Bielsa and Arteta expose the laziest language tropes

Date published: Tuesday 15th September 2020 8:00

Marcelo Bielsa should surely have 'mastered a bit of English'. But Mikel Arteta speaks too many languages...

Leeds manager Marcelo Bielsa should have ‘mastered a bit of English’. But Arsenal boss Mikel Arteta speaks too many languages.

 

“Unai, good evening,” said the Sky Sports reporter. “It’s not been a good evening, though, for you and Arsenal again.”

It was transparent, cheap and tactless, as painfully awkward as a teacher trying to join in with one of their student’s in-jokes. The largest media company in Europe judged the mood of the room terribly, playing to the lowest common denominator and punching down for social media engagement. A fortnight earlier, talkSPORT published an article with quotes from host Natalie Sawyer, suggesting the Arsenal manager ‘should NOT be mocked after ‘ebening’ jibes’. Their utter incredulity at the idea it might be stupid and snide to ridicule someone struggling with a foreign language spoke volumes.

Emery started his friendly and reasoned reply with what many considered to be his catchphrase by that point, although it had more than a hint of Bart Simpson about it.

“I had a decent level, although I needed to improve,” he later told The Guardian. “When results are bad it’s not the same. You lack the linguistic depth to explain. And take ‘good ebening’: OK, it’s ‘good evening’, but when I said ‘good ebening’ and won it was fun; when we were losing it was a disgrace.”

It is hard not to sympathise. Claudio Ranieri, Juande Ramos, Fabio Capello, Walter Mazzarri, Mauricio Pochettino: each are among those who used and were criticised for relying on translators during their time managing in England. The Premier League has had more than its fair share of native coaches who fail to articulate a coherent point and have been almost impossible to comprehend, but such underhanded media ire is only reserved for those born and raised in another country.
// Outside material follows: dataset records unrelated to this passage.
Lemma forallb_ext_elem {A} (f g : A -> bool) l : (forall x, x ∈ l -> f x = g x) -> forallb f l = forallb g l.
Proof.
  induction l as [|x l IH]; intros H; [done|]. cbn [forallb]. rewrite (H x) by left. f_equal. apply IH.
  intros y Hy. apply H. by right.
Qed.

Lemma str_in_cons x k l : str_in x (k :: l) = String.eqb x k || str_in x l.
Proof. done. Qed.

Section cascade.
Context (dagKey failedKey : string) (runID : Z) (reason : string) (s0 : db) (m : gmap string (list string)).
Local Abbreviation rows := (run_nodes dagKey runID s0).
Context (Hpos : (0 < runID)%Z) (Hnd : NoDup (nd_NodeKey <$> rows)).
Context (Hm : forall k x, x ∈ dependents_of m k <-> depends rows x k).

Definition cascade_reason : failNodeReason := mkReason failNodeKindCascade reason failedKey.

(** What the loop has done when [visited] are the taken keys. *)
Record cascade_inv (visited queue : list string) (canceled : list CanceledDownstreamNode) (s : db) : Prop := {
  ca_nodes : db_nodes s = cascaded dagKey runID cascade_reason (fun k => str_in k visited) <$> db_nodes s0;
  ca_frame : db_dags s = db_dags s0 /\ db_runs s = db_runs s0 /\ db_wakeups s = db_wakeups s0;
  ca_reach : forall k, k ∈ visited ++ queue -> tc (depends rows) k failedKey;
  ca_start : forall k, depends rows k failedKey -> k ∈ visited ++ queue;
  ca_closed : forall k d, d ∈ visited -> depends rows k d -> k ∈ visited ++ queue;
  ca_keys : forall k, k ∈ (cx_NodeKey <$> canceled) <-> k ∈ visited /\ status_of rows k = "pending";
}.

Lemma cascaded_skip key visited n :
  run_of dagKey runID n = true -> n ∈ db_nodes s0 -> status_of rows key <> "pending" ->
  cascaded dagKey runID cascade_reason (fun k => str_in k (key :: visited)) n
  = cascaded dagKey runID cascade_reason (fun k => str_in k visited) n.
Proof.
  intros Hr Hn Hst. unfold cascaded, str_in. cbn [existsb]. rewrite Hr. cbn [andb].
  destruct (String.eqb_spec (nd_Status n) "pending") as [Hp|]; [|done].
  destruct (String.eqb_spec (nd_NodeKey n) key) as [<-|]; [|done].
  rewrite status_of_row in Hst; [done|done|by apply elem_of_run_nodes].
Qed.

Lemma cascaded_write key visited n :
  str_in key visited = false ->
  (let n' := cascaded dagKey runID cascade_reason (fun k => str_in k visited) n in
   if run_node dagKey key runID n' && (0 <? runID)%Z && String.eqb (nd_Status n') "pending"
   then failed_row cascade_reason n' else n')
  = cascaded dagKey runID cascade_reason (fun k => str_in k (key :: visited)) n.
Proof.
  intros Hv. cbn zeta. unfold run_node. rewrite (keeps_run_of _ _ _ _ (cascaded_keeps _ _ _ _)).
  rewrite (kp_key _ (cascaded_keeps _ _ _ _)), (proj2 (Z.ltb_lt _ _) Hpos), andb_true_r.
  unfold cascaded. rewrite str_in_cons. destruct (run_of dagKey runID n); [|done]. cbn [andb].
  destruct (String.eqb_spec (nd_NodeKey n) key) as [->|Hne]; cbn [andb orb]; [|done].
  by rewrite Hv, andb_false_r, andb_true_r.
Qed.

Lemma cascade_inv_drop visited key queue canceled s :
  str_in key visited = true -> cascade_inv visited (key :: queue) canceled s -> cascade_inv visited queue canceled s.
Proof.
  intros Hv%str_in_elem [A B C D E F].
  assert (forall k, k ∈ visited ++ key :: queue -> k ∈ visited ++ queue) as Hsub by set_solver.
  split; [done|done|set_solver|eauto|eauto|done].
Qed.

Lemma cascade_inv_visit visited key queue canceled canceled' s s' :
  cascade_inv visited (key :: queue) canceled s ->
  db_nodes s' = cascaded dagKey runID cascade_reason (fun k => str_in k (key :: visited)) <$> db_nodes s0 ->
  db_dags s' = db_dags s0 /\ db_runs s' = db_runs s0 /\ db_wakeups s' = db_wakeups s0 ->
  (forall k, k ∈ (cx_NodeKey <$> canceled') <-> k ∈ key :: visited /\ status_of rows k = "pending") ->
  cascade_inv (key :: visited) (queue ++ dependents_of m key) canceled' s'.
Proof.
  intros [A B C D E F] Hn Hf Hk. split; [done|done| | | |done].
  - intros k. rewrite !elem_of_app, elem_of_cons. intros [[->|Hin]|[Hin|Hin]]; [apply C; set_solver..|].
    apply Hm in Hin. eapply tc_l; [exact Hin|]. apply C. set_solver.
  - intros k Hd. apply D in Hd. set_solver.
  - intros k d [->|Hd]%elem_of_cons Hdep; [apply Hm in Hdep; set_solver|]. apply (E k d Hd) in Hdep. set_solver.
Qed.
Lemma failNodeTx_effect dagKey key runID w a reason s node s' :
  NoDup (nd_NodeKey <$> run_nodes dagKey runID s) ->
  failNodeTx dagKey key runID w a reason s = Ok (node, s') ->
  s' = with_nodes s (on_run dagKey runID
         (fun n => if String.eqb (nd_NodeKey n) key then failed_row reason n else n) <$> db_nodes s)
  /\ exists n, n ∈ run_nodes dagKey runID s /\ nd_NodeKey n = key /\ str_in (nd_Status n) terminal_statuses = false.
Proof.
  intros Hnd H. unfold failNodeTx in H. tx_run.
  match goal with Hf : wakeupFenceMatches _ _ _ _ _ _ = Ok _ |- _ => apply wakeupFenceMatches_Ok in Hf as -> end.
  match goal with Hf : requireSingleAffectedRow _ _ _ = Ok _ |- _ => apply requireSingle_Ok in Hf as [Hone ->] end.
  match type of Hone with length (List.filter ?w _) = 1 => destruct (single_write dagKey key runID s w Hnd Hone) as [(n0 & Hin & Hk & Hw) Hall] end.
  { intros n Hn. unfold failable in Hn. go_bool. done. }
  apply GetRunNode_Ok in H as (-> & _ & _). split.
  - f_equal. apply list_fmap_ext. intros i n Hn%list_elem_of_lookup_2. rewrite (Hall n Hn). unfold on_run, run_node.
    by destruct (run_of _ _ n), (String.eqb (nd_NodeKey n) _).
  - exists n0. split_and!; [done|done|]. unfold failable in Hw. go_bool. done.
Qed.

Lemma Fail_effect input s r s' :
  let rows := run_nodes (fn_DagKey input) (fn_RunID input) s in
  run_wf rows -> Fail input s = Ok (r, s') ->
  (exists n, n ∈ rows /\ nd_NodeKey n = fn_NodeKey input /\ str_in (nd_Status n) terminal_statuses = false)
  /\ exists hit, (forall k, hit k = true <-> tc (depends rows) k (fn_NodeKey input))
  /\ db_nodes s' = on_run (fn_DagKey input) (fn_RunID input) (after_fail input hit) <$> db_nodes s
  /\ db_dags s' = db_dags s /\ finalized (fn_DagKey input) (fn_RunID input) s s'.
Proof.
  cbn zeta. intros Hwf H. unfold FailNodeAndCancelDownstream, failNodeAndCancelDownstreamTx, lockedNodeStatusBeforeFailTx in H.
  tx_run. match goal with Hg : GetTaskDagRunNodeForUpdate _ _ _ _ = Ok _ |- _ => apply GetRunNode_Ok in Hg as (-> & _ & _) end.
  match goal with Hc : failNodeTx _ _ _ _ _ _ _ = Ok _ |- _ => apply failNodeTx_effect in Hc as (-> & Hex); [|apply Hwf] end.
  split; [done|]. set (s1 := with_nodes s _) in *. set (dk := fn_DagKey input) in *. set (rid := fn_RunID input) in *.
  set (f := fun n => if String.eqb (nd_NodeKey n) (fn_NodeKey input) then failed_row (fail_reason input) n else n).
  assert (keeps f) as Hk by (apply keeps_if; auto with run).
  assert (run_nodes dk rid s1 = f <$> run_nodes dk rid s) as Hrows by (by apply run_nodes_on_run).
  assert (run_wf (run_nodes dk rid s1)) as Hwf1 by (rewrite Hrows; by apply run_wf_keeps).
  edestruct (cancelDownstreamTx_spec dk (fn_NodeKey input) rid (fn_Reason input) s1)
    as (canceled & s2 & hit & Hrun & Hhit & Hn & (Hd & Hr & _) & _); [done|apply Hwf1..|].
  match goal with Hc : cancelDownstreamTx _ _ _ _ _ = Ok (?c, ?s) |- _ => lazymatch s with s2 => fail | _ => rewrite Hc in Hrun; simplify_eq end end.
  match goal with Hf : maybeFinalizeRunTx _ _ _ _ = Ok _ |- _ => apply maybeFinalizeRunTx_effect in Hf as (Hn' & Hd' & Hr') end.
  exists hit. split_and!.
  - intros k. rewrite Hhit, Hrows. split; intros Ht; (eapply (tc_congruence id); [|exact Ht]); intros x y; by apply depends_keeps.
  - rewrite Hn', Hn. unfold s1. cbn [db_nodes with_nodes]. rewrite <- list_fmap_compose. apply list_fmap_ext.
    intros i n _. unfold compose, on_run, cascaded, after_fail. destruct (run_of dk rid n) eqn:E; [|by rewrite E].
    destruct (String.eqb_spec (nd_NodeKey n) (fn_NodeKey input)) as [Ek|Ek]; [by rewrite andb_false_r|].
    by rewrite E.
  - by rewrite Hd', Hd.
  - unfold finalized. rewrite Hr', Hr. unfold run_nodes. by rewrite Hn'.
Qed.
End run.
(* ===== verification/RunLive.v ===== *)
(** * No run waits for ever on its own nodes

    The invariant of a run from its start: unique rows over an acyclic graph, every
    waiting node has a live dependency to wait for, and a run with only terminal
    nodes is no longer running.  Every transaction on the run keeps it. *)

From S2P Require Import Prelude GoStrings NodeStatus Json NodeConfig DagStore ApplyOps WakeupPayload RunStore RunEffects Plan Cycle TemplateInvariant RunGraph RunInvariant WakeupLease RunService.

Definition unfinished (rows : list Node) : Prop := Exists (fun n => nd_Status n ∉ terminal_statuses) rows.

Record run_inv (dagKey : string) (runID : Z) (s : db) : Prop := {
  ri_ids : NoDup (rn_ID <$> db_runs s);
  ri_wf : run_wf (run_nodes dagKey runID s);
  ri_live : run_running dagKey runID s -> run_live (run_nodes dagKey runID s) /\ unfinished (run_nodes dagKey runID s);
}.

(** ** Finalizing *)

Lemma finalized_status_None statuses : statuses <> [] -> finalizedRunStatus statuses = None ->
  Exists (fun st => st ∉ terminal_statuses) statuses.
Proof.
  intros Hne H. unfold finalizedRunStatus in H. pose proof (finalized_from_spec "succeeded" statuses ltac:(auto)) as Hs.
  destruct statuses; [done|]. by rewrite H in Hs.
Qed.

Lemma finalized_status_Some statuses st : finalizedRunStatus statuses = Some st -> st <> "running".
Proof.
  intros H. unfold finalizedRunStatus in H. pose proof (finalized_from_spec "succeeded" statuses ltac:(auto)) as Hs.
  destruct statuses; [done|]. rewrite H in Hs. naive_solver.
Qed.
Marcelo Bielsa has faced such criticism before but promotion to the Premier League circus has brought an even less forgiving spotlight. It took little more than 20 minutes of his first top-flight game, one of excitement, entertainment and moments of excellence, for those familiar digs to emerge.

He is surely already used to it. Only seven months have passed since the Argentine’s press conferences were said to require ‘the patience of a saint’, that he was ‘a pound-shop Unai Emery’ who had to be ‘endured’.

Consider how well Emery’s attempts to placate the media went and it is not difficult to see why Bielsa might be reticent to follow suit.

‘At 64-years-old maybe it’s too late in his life for this old dog to learn new languages’… and perhaps it’s too much to ask for some to grasp the complexities in learning a new language, learning a new language in between a draining, demanding and daily job, speaking a new language, and speaking a new language confidently in public with your every word scrutinised and stretched beyond its intending meaning.

Bielsa does, by all accounts, use the language. He has regularly corrected his interpreters over the past two years and Kalvin Phillips once referred to his “surprisingly good” English. Neil Warnock, Dave Hockaday, Steve Evans and Garry Monk could probably crack better jokes in interviews but none were able to guide Leeds out of the Championship, not least from a starting position of 13th.

Yet the media’s collective inability to acknowledge or embrace semantic nuance was underlined by Martin Keown, who aired his concerns over the multilingualism of Mikel Arteta during a comfortable Arsenal victory.

It required some impressive mental gymnastics to watch Arteta seamlessly switch between English (Rob Holding, Ainsley Maitland-Niles, Eddie Nketiah), to Spanish (Hector Bellerin, Dani Ceballos), French (Alexandre Lacazette, Nicolas Pepe) and Glaswegian (Kieran Tierney), and perceive it negatively.

“A bit of both,” was Arteta’s simple response when asked in July whether speaking to players in their native tongue during games was to confuse opponents or implement tactics quicker. He stressed the point that he only uses English in team meetings but even that has not been enough to appease concerns in certain quarters.

Win or lose, speak too many languages or too few; fans and players of Arsenal and Leeds will be more than happy with the choice of their respective leader. The only ones it has become difficult to understand are those who favour tropes over trophies and ignore progress to poke fun.